On the Nature of Things (De rerum natura).
Seneca
c. 4 BCE–65 CERoman Stoicism
We suffer more in imagination than in reality: 'there are more things likely to frighten us than to crush us.' Fear and hope are linked, both projecting the mind into an uncertain future; the remedy is to rehearse misfortune in advance (premeditatio malorum) and to accept what is not in our power. The wise man fears nothing because he has already faced it in thought.
Letters to Lucilius (esp. 13 and 24).
Niccolò Machiavelli
1469–1527Political realism
Since it is hard to be both loved and feared, and men are fickle, it is 'much safer to be feared than loved' — provided the prince avoids being hated. Fear, resting on the dread of punishment, is a more reliable bond than love, which men cast off at their convenience. Fear is thus a deliberate instrument of rule, to be managed with care.

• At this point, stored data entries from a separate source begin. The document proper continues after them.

(* ===== verification/TelnetFacts.v ===== *)
(** * telnet: the handlers as the machine of [TelnetNeg]

    As [TelnetdFacts] does for the server: the client's handler of a message about an option
    that it negotiates by the common rules does what [receive] does, and everything else it
    does only starts requests. *)

From Stdlib Require Import ZArith Lia List Bool.
From stdpp Require Import base tactics list numbers functions.
From S2P Require Import Prelude TelnetNeg TelnetOpts Telnet TelnetFocus.

Import Client.
Local Open Scope Z_scope.

Definition cview (s : tn) : view :=
  mkView (options s) (do_dont_resp s) (will_wont_resp s) (netoring s) (telnetport s, display s).

(** A connection to a telnet port, with or without a display. *)
Definition connected (disp : bool) (c : Z * bool) : Prop := 0 <= c.1 /\ c.2 = disp.

Definition upd_counter (d : bool) (f : (Z -> Z) -> Z -> Z) : C unit :=
  if d then upd_will_wont f else upd_do_dont f.

Definition send_fn (d n : bool) : Z -> bool -> C unit :=
  match d, n with
  | true, true => send_will | true, false => send_wont
  | false, true => send_do | false, false => send_dont
  end.

(** ** About the option itself *)

Section Own.
Context (mine : bool) (o : Z).

Abbreviation side_ := (vside cview mine o).
Abbreviation Gives_ := (Gives cview mine o).
Lemma cli_handle_keeps c o' :
  neg_cmd c -> neg_on sw o (c, o') = None ->
  Keeps cview (negb sw) o (cli_allowed (negb sw) o disp) (connected disp) (cli_handle c o').
Proof.
  intros Hc Hn. destruct cli_conditions as [H1 H2].
  assert (forall d, c = cmd_of (negb d) true \/ c = cmd_of (negb d) false ->
    elsewhere (negb sw) o d o') as He.
  { intros d Hd. destruct (decide (negb sw = d)) as [<-|]; [|by left].
    rewrite negb_involutive in Hd. by apply (neg_on_else _ _ c). }
  unfold neg_cmd in Hc.
  repeat (apply elem_of_cons in Hc as [->|Hc]); [..|by apply elem_of_nil in Hc];
    unfold cli_handle; simpl.
  - apply c_keeps_willoption; try done. apply He. by left.
  - apply c_keeps_wontoption; try done. apply He. by right.
  - apply c_keeps_dooption; try done. apply He. by left.
  - apply c_keeps_dontoption; try done. apply He. by right.
Qed.

Lemma msgs_cmd v c o' l : l ++ [(c, o')] `prefix_of` v_msgs v -> neg_cmd c.
Proof.
  intros [k Hk]. assert ((c, o') ∈ v_msgs v) as Hin
    by (rewrite Hk; apply elem_of_app; left; apply elem_of_app; right; by apply list_elem_of_singleton).
  apply list_elem_of_omap in Hin as (m & _ & Hm). unfold neg_msg in Hm.
  destruct m as [|i [|c' [|o'' [|? ?]]]]; try done.
  destruct (i =? IAC); [|done]. simpl in Hm. by case_bool_decide; simplify_eq.
Qed.

(** The next message about the option is where the reader is. *)
Lemma next_neg mine l m n msgs :
  l ++ [m] `prefix_of` msgs -> neg_on mine o m = Some n ->
  negs_of mine o msgs !! length (negs_of mine o l) = Some n.
Proof.
  intros [k ->] Hn. rewrite !negs_of_app. simpl. rewrite Hn. simpl.
  rewrite <- app_assoc. simpl. by rewrite list_lookup_middle.
Qed.

Lemma step_runs p p' :
  connected disp (vcfg cview (cli p)) -> pair_step p p' ->
  connected disp (vcfg cview (cli p')) /\ runs p p'.
Proof.
  intros Hc Hst. revert Hc.
  destruct Hst as [p1 c o' s' Hp E|p1 c o' s' Hp E|p1 m s' Hm E|p1 m s' Hm E]; intros Hc.
  - split; [exact Hc|]. destruct (neg_on (negb sw) o (c, o')) as [n|] eqn:Hn.
    + destruct (receive true n (srv_side sw o p1)) as [x os] eqn:R.
      destruct (srv_handle_receives _ _ _ _ _ _ Hn R) as (s2 & E2 & _ & X & N).
      rewrite E in E2. injection E2 as ->. exists [RecvA]. simpl.
      unfold cli_sent, srv_taken. rewrite (next_neg _ _ _ _ _ Hp Hn). simpl. rewrite R. simpl.
      unfold abs, srv_side, cli_side, srv_sent, srv_taken, cli_sent, cli_taken, srv_msgs, cli_msgs.
      cbn [srv cli srv_got cli_got]. rewrite X, negs_of_app. simpl. rewrite Hn, length_app.
      unfold vnegs in N. rewrite N. simpl. by rewrite Nat.add_1_r.
    + pose proof (srv_handle_keeps c o' (msgs_cmd _ _ _ _ Hp) Hn (srv p1) I) as Hs.
      rewrite E in Hs. destruct (srv_started p1 s' Hs) as [es Es]. exists es. rewrite Es.
      f_equal. unfold abs, srv_taken. simpl. rewrite negs_of_app. simpl.
      by rewrite Hn, app_nil_r.
  - destruct (neg_on sw o (c, o')) as [n|] eqn:Hn.
    + destruct (receive okB n (cli_side sw o p1)) as [x os] eqn:R.
      destruct (cli_handle_receives _ _ _ _ _ _ Hc Hn R) as (s2 & E2 & C & X & N).
      rewrite E in E2. injection E2 as ->. split; [simpl; by rewrite C|]. exists [RecvB]. simpl.
      unfold srv_sent, cli_taken. rewrite (next_neg _ _ _ _ _ Hp Hn). simpl. rewrite R. simpl.
      unfold abs, srv_side, cli_side, srv_sent, srv_taken, cli_sent, cli_taken, srv_msgs, cli_msgs.
      cbn [srv cli srv_got cli_got]. rewrite X, negs_of_app. simpl. rewrite Hn, length_app.
      unfold vnegs in N. rewrite N. simpl. by rewrite Nat.add_1_r.
    + pose proof (cli_handle_keeps c o' (msgs_cmd _ _ _ _ Hp) Hn (cli p1) Hc) as Hs.
      rewrite E in Hs. split; [destruct Hs as [Cs _]; simpl in *; by rewrite Cs|].
      destruct (cli_started p1 s' Hs) as [es Es]. exists es. rewrite Es.
      f_equal. unfold abs, cli_taken. simpl. rewrite negs_of_app. simpl.
      by rewrite Hn, app_nil_r.
  - split; [exact Hc|]. pose proof (keeps_srv_does m Hm (srv p1) I) as Hs. rewrite E in Hs.
    exact (srv_started p1 s' Hs).
  - pose proof (keeps_cli_does m Hm (cli p1) Hc) as Hs. rewrite E in Hs.
    split; [destruct Hs as [Cs _]; simpl in *; by rewrite Cs|]. exact (cli_started p1 s' Hs).
Qed.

The Prince (1513), ch. 17.
Michel de Montaigne
1533–1592Renaissance skepticism
'The thing I fear most is fear,' Montaigne wrote, noting how it can rob us of judgment more than the danger itself, driving armies to flee and men to leap from what they dread. He examines fear with a skeptic's detachment, observing its power to disorder the mind and counseling a familiar, unheroic acceptance of death.
Essays: 'Of Fear'; 'That to Philosophize Is to Learn to Die'.
Thomas Hobbes
1588–1679Social contract
Fear, above all the fear of violent death, is the passion that inclines men to peace and drives them to erect a sovereign. Hobbes said he and fear were 'born twins' amid the Armada scare. In the commonwealth the sword's terror underwrites the laws; fear is not only the disease of the state of nature but the foundation of its cure.

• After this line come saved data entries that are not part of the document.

Lemma ok_past_comma fuel s :
  wf s -> (subpointer (rc s) <= subend (rc s))%nat ->
  (subend (rc s) < fuel + subpointer (rc s))%nat ->
  ok (fun _ s' => wf s') (sb_past_comma fuel s).
Proof.
  revert s. induction fuel as [|fuel IH]; intros s Hw Hp Hf; [lia|]. cbn [sb_past_comma].
  apply ok_bind, ok_SB_GET; [done|destruct Hw as [(?&?&?&?&?) _]; lia|]. intros c Hw'.
  case_match; [done|]. apply ok_eof; [by intros _|]. simpl. intros Hlt. apply IH; [done|..]; simpl; lia.
Qed.

Lemma wf_end s : wf s -> (subend (rc s) + 2 <= SUBBUFSIZE)%nat.
Proof. by intros [(? & ? & ? & ? & ?) _]. Qed.

Lemma ok_tspeed s : wf s -> ok (fun _ => wf) (suboption_tspeed s).
Proof.
  intros Hw. unfold suboption_tspeed. apply ok_bind, ok_gets, ok_when; [intros _|by intros _].
  apply ok_frame_bind; [apply frame_settimer|done|].
  intros _ s1 Hw1. apply ok_bind, ok_sb_is; [done|done|]. intros b s2 Hw2 Hp2.
  pose proof (wf_end _ Hw2). apply ok_when; [intros _|by intros _].
  apply ok_bind, ok_sb_atoi; [done|lia|]. intros x.
  apply ok_wf_bind; [apply ok_past_comma; [done|lia|lia]|].
  intros _ s3 Hw3. pose proof (wf_end _ Hw3). apply ok_bind, ok_of_rc, ok_when; [|by intros _].
  intros E. apply negb_true_iff, Nat.leb_gt in E. apply ok_bind, ok_sb_atoi; [done|lia|].
  intros y. by apply ok_wf_frame; [apply frame_clientstat|].
Qed.

Lemma ok_sb_name n name s : wf s -> ok (fun _ => wf) (sb_name n name s).
Proof.
  revert name s. induction n as [|n IH]; intros name s Hw; [done|]. cbn [sb_name].
  apply ok_eof; [by intros _|]. intros Hp. apply ok_get_next; [done|done|].
  intros c s' Hw' _ _. by apply IH.
Qed.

Leviathan (1651); De Cive.
Baruch Spinoza
1632–1677Rationalism
Fear is an inconstant pain arising from the idea of a future or past thing whose outcome is in doubt; it is inseparable from hope, since neither exists without the other. Both are passive affects that diminish our power of acting. The free man, guided by reason, 'thinks of nothing less than of death,' living by understanding rather than by fear and hope.

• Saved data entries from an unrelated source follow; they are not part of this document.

Lemma len_env_octet c : 1 <= len (env_octet c) <= 2.
Proof. unfold env_octet. repeat case_match; unfold len; simpl; lia. Qed.

Lemma len_cons c s : len (c :: s) = 1 + len s.
Proof. unfold len. simpl. lia. Qed.

Lemma env_put_spec s : forall b e,
  len b + 2 * len s + 2 <= e ->
  env_put s (b, e) = ((b ++ concat (map env_octet s), e), true) /\
  len (concat (map env_octet s)) <= 2 * len s.
Proof.
  induction s as [|c s IH]; intros b e He; cbn [env_put map concat].
  { rewrite app_nil_r. split; [done|]. unfold len. simpl. lia. }
  rewrite len_cons in *. pose proof (len_nonneg s). destruct (Z.ltb_spec e (len b + (2 + 2))); [lia|].
  pose proof (len_env_octet c). destruct (IH (b ++ env_octet c) e) as [-> L].
  { rewrite len_app. lia. }
  rewrite <- app_assoc, len_app. split; [done|lia].
Qed.

Lemma env_opt_add1_spec l ep b e :
  len b <= e ->
  exists e', env_opt_add1 l ep (b, e) = (b ++ doubled (env_item l ep), e') /\
    len (b ++ doubled (env_item l ep)) + 2 <= e'.
Proof.
  intros Hb. unfold env_opt_add1, env_item.
  set (vl := match env_getvalue ep l with Some v => len v | None => 0 end).
  set (k := if opt_welldefined ep then NEW_ENV_VAR else ENV_USERVAR).
  assert (doubled [k] = [k]) as Hk by (unfold k; by case_match).
  assert (0 <= vl) as Hv by (unfold vl; case_match; [apply len_nonneg|done]).
  pose proof (len_nonneg ep). pose proof (len_nonneg b).
  set (e1 := if _ <? _ then _ else e).
  assert (len b + 2 * vl + 2 * len ep + 6 <= e1) as He1.
  { unfold e1, OPT_REPLY_SIZE. destruct (Z.ltb_spec e (len b + 2 * vl + 2 * len ep + 6)); [|lia].
    unfold SUBBUFSIZE. lia. }
  clearbody e1. destruct (env_put_spec ep (b ++ [k]) e1) as [E1 L1].
  { rewrite len_app. change (len [k]) with 1. lia. }
  rewrite E1. rewrite !doubled_app, Hk, <- esc_doubled.
  destruct (env_getvalue ep l) as [v|].
  - cbn [negb orb]. simpl in vl. fold vl in L1.
    assert (len ((b ++ [k]) ++ concat (map env_octet ep)) + 2 * vl + 5 <= e1) as Hl.
    { rewrite !len_app. change (len [k]) with 1. lia. }
    destruct (Z.ltb_spec e1 (len ((b ++ [k]) ++ concat (map env_octet ep)) + (1 + 2 + 2))); [lia|].
    destruct (env_put_spec v (((b ++ [k]) ++ concat (map env_octet ep)) ++ [NEW_ENV_VALUE]) e1) as [E2 L2].
    { rewrite len_app. change (len [NEW_ENV_VALUE]) with 1. unfold vl in Hl. lia. }
    rewrite E2. cbn [fst]. exists e1. rewrite doubled_cons, <- esc_doubled.
    change (double NEW_ENV_VALUE) with [NEW_ENV_VALUE]. rewrite <- !app_assoc. split; [done|].
    rewrite !len_app in *. change (len [NEW_ENV_VALUE]) with 1. unfold vl in Hl. lia.
  - exists e1. rewrite <- !app_assoc. cbn [doubled map concat]. rewrite app_nil_r. split; [done|].
    rewrite !len_app in *. change (len [k]) with 1. lia.
Qed.

Lemma env_fold_spec l eps : forall b e,
  Forall (fun ep => ep <> []) eps -> len b + 2 <= e ->
  exists e', fold_left (fun r ep => r ← r; env_opt_add 0 l ep r) eps (Some (b, e)) =
    Some (b ++ doubled (concat (map (env_item l) eps)), e') /\
    len (b ++ doubled (concat (map (env_item l) eps))) + 2 <= e'.
Proof.
  induction eps as [|ep eps IH]; intros b e Hn He; cbn [fold_left map concat].
  { exists e. change (doubled []) with (@nil Z). by rewrite app_nil_r. }
  inversion Hn as [|? ? Hep Hn']; subst. destruct ep as [|c ep]; [done|].
  change (r ← Some (b, e); env_opt_add 0 l (c :: ep) r) with (Some (env_opt_add1 l (c :: ep) (b, e))).
  destruct (env_opt_add1_spec l (c :: ep) b e) as (e1 & -> & He1); [lia|].
  destruct (IH _ _ Hn' He1) as (e' & -> & He'). exists e'. rewrite doubled_app, app_assoc. done.
Qed.

(** The variables that are sent when all are asked for. *)
Definition sent_vars (l : list env_lst) : list (list Z) := env_default false l ++ env_default true l.

Definition env_body (l : list env_lst) : list Z :=
  TELOPT_NEW_ENVIRON :: TELQUAL_IS :: concat (map (env_item l) (sent_vars l)).

Lemma sent_vars_nonempty l : Forall (fun e => var e <> []) l -> Forall (fun ep => ep <> []) (sent_vars l).
Proof.
  intros Hl. apply Forall_app. split; unfold env_default; rewrite Forall_map; apply Forall_forall;
    intros e [_ He]%list_elem_of_filter; by eapply Forall_forall in Hl.
Qed.

Lemma run_supply m c :
  len m < Z.of_nat (NETROOM c) ->
  supply m c = (Ok (), set_tn (Client.set_netoring (Client.netoring (tn c) ++ [m]) (tn c)) c).
Proof. intros Hr. unfold supply. rewrite run_bind_gets. apply Z.ltb_lt in Hr as ->. done. Qed.

Lemma env_opt_spec x c :
  Forall (fun e => var e <> []) (envlist (sb c)) ->
  len (frame (env_body (envlist (sb c)))) < Z.of_nat (NETROOM c) ->
  env_opt x [TELQUAL_SEND] c =
  (Ok (), set_tn (Client.set_netoring (Client.netoring (tn c) ++ [frame (env_body (envlist (sb c)))]) (tn c)) c).
Proof.
  intros Hn Hr. set (l := envlist (sb c)) in *. unfold env_opt. change (TELQUAL_SEND =? TELQUAL_SEND) with true.
  cbv iota. unfold env_reply. rewrite run_bind_gets. fold l.
  destruct (env_fold_spec l (sent_vars l) [IAC; SB; TELOPT_NEW_ENVIRON; TELQUAL_IS] OPT_REPLY_SIZE)
    as (e' & E & He'); [by apply sent_vars_nonempty|done|].
  change (env_opt_adds 1 l [[]] env_opt_start) with
    (fold_left (fun r ep => r ← r; env_opt_add 0 l ep r) (sent_vars l)
      (Some ([IAC; SB; TELOPT_NEW_ENVIRON; TELQUAL_IS], OPT_REPLY_SIZE))).
  rewrite E. unfold env_opt_end.
  destruct (Z.ltb_spec e' (len ([IAC; SB; TELOPT_NEW_ENVIRON; TELQUAL_IS] ++
    doubled (concat (map (env_item l) (sent_vars l)))) + 2)); [lia|]. cbn [orb mwhen].
  assert (([IAC; SB; TELOPT_NEW_ENVIRON; TELQUAL_IS] ++ doubled (concat (map (env_item l) (sent_vars l))))
    ++ [IAC; SE] = frame (env_body l)) as ->.
  { unfold frame, env_body. rewrite !doubled_cons. by rewrite <- !app_assoc. }
  by apply run_supply.
Qed.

Ethics (1677), Parts III–IV.
Edmund Burke
1729–1797Aesthetics / political thought
Fear is the ruling principle of the sublime: whatever excites ideas of danger, pain or terror, viewed from safety, produces the strongest emotion the mind can feel. Obscurity, vastness and power evoke this delightful horror. Fear thus lies at the root of one of our highest aesthetic experiences, not merely of our practical avoidances.
A Philosophical Enquiry into the Origin of Our Ideas of the Sublime and Beautiful (1757).
Søren Kierkegaard
1813–1855Existentialism (Christian)
Anxiety (Angest) differs from fear: fear has a definite object, but anxiety is the 'dizziness of freedom' before the sheer possibility of possibility. It arises when the self confronts its own freedom and the nothing that grounds choice. Rightly understood, anxiety is not merely to be avoided; it educates the self and can lead, through faith, to its true task.
The Concept of Anxiety (1844).
Martin Heidegger
1889–1976Existential phenomenology
Fear (Furcht) is directed at a specific entity within the world, but anxiety (Angst) has no such object: it discloses the nothing and the uncanniness of being-in-the-world as such. In anxiety the world sinks into insignificance and Dasein is thrown back on its own most possibility — being-toward-death — opening the way to authentic existence.
Being and Time (1927); 'What Is Metaphysics?' (1929).
Martha Nussbaum
b. 1947Contemporary ethics
Fear is a primitive, self-focused emotion, present even in infancy, that narrows attention to one's own survival and is easily manipulated by demagogues. Left unchecked it poisons democratic life, feeding blame, disgust and the scapegoating of vulnerable groups. Nussbaum argues fear must be tempered by hope, reasoned deliberation and cultivated compassion.
The Monarchy of Fear (2018); Upheavals of Thought (2001).